- ABC cinemas British movie card
- Directed by: Oswald Mitchell
- Written by: H. Fowler Mear; Arthur Lucan (additional scenes);
- Story by: L.S. Deacon; Albert Mee;
- Produced by: Oswald Mitchell
- Starring: Arthur Lucan; Kitty McShane; Morris Harvey;
- Cinematography: Gerald Gibbs
- Edited by: Lito Carruthers
- Music by: Percival Mackey
- Production company: British National Films
- Distributed by: Anglo-American Film Corporation
- Release date: 1943;
- Running time: 80 minutes
- Country: United Kingdom
- Language: English

= Old Mother Riley Overseas =

Old Mother Riley Overseas is a 1943 British comedy film directed by Oswald Mitchell and starring Arthur Lucan, Kitty McShane and Anthony Holles.
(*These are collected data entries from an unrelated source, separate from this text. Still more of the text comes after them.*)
(* ================================================================== *)
(** ** Properties of the top-k normalisation *)

(** C2 (as the code has it): whatever [top_k] is, and whatever the
    configured default, the value used for retrieval lies in [1,10]; with
    the default 4, a value above 10 becomes 10, an absent or zero value
    becomes 4, a value in [1,10] is kept, and a negative value becomes 1.
    A value that went through the MCP tool first is in [1,10] as well. *)
Theorem clamp_top_k_spec (default : Z) (top_k : option Z) :
  (1 <= clamp_top_k default top_k <= 10)%Z
  /\ (forall n, top_k = Some n -> (10 < n)%Z ->
        clamp_top_k TOP_K_DEFAULT top_k = 10%Z)
  /\ (top_k = None \/ top_k = Some 0%Z ->
        clamp_top_k TOP_K_DEFAULT top_k = TOP_K_DEFAULT /\ TOP_K_DEFAULT = 4%Z)
  /\ (forall n, top_k = Some n -> (1 <= n <= 10)%Z ->
        clamp_top_k TOP_K_DEFAULT top_k = n)
  /\ (forall n, top_k = Some n -> (n < 0)%Z ->
        clamp_top_k TOP_K_DEFAULT top_k = 1%Z)
  /\ (1 <= clamp_top_k default (Some (mcp_top_k top_k)) <= 10)%Z.
Proof.
  unfold clamp_top_k, py_or, TOP_K_DEFAULT.
  split; [lia|].
  split; [intros n -> Hn; destruct (Z.eqb_spec n 0); lia|].
  split; [intros [-> | ->]; simpl; split; reflexivity|].
  split; [intros n -> Hn; destruct (Z.eqb_spec n 0); lia|].
  split; [intros n -> Hn; destruct (Z.eqb_spec n 0); lia|].
  lia.
Qed.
In the screenplay, Old Mother Riley relocates to Portugal.

==Plot summary==
Mother Riley is tricked out of her licence for a pub, and heads for Portugal to find her daughter who is working in the wine business. Along the way she is somehow mistaken for a famous pianist, but arrives in Portugal just in time to prevent her daughter from being kidnapped. She also manages to retrieve stolen port wine.

==Cast==
- Arthur Lucan ... Mrs. Riley
- Kitty McShane ... Kitty Riley
- Morris Harvey ... Barnacle Bill
- Fred Kitchen ... Pedro Quentos
- Sebastian Cabot ... Bar Steward
- Magda Kun
- Anthony Holles
- Ferdy Mayne
- Freddie William Breach
- Bob Lloyd
- Paul Erickson
- Eda Bell
- Ruth Meredith

==Critical reception==
TV Guide said, "following the successful formula of Old Mother Riley in Paris, this less impressive series entry has Lucan traveling to Portugal."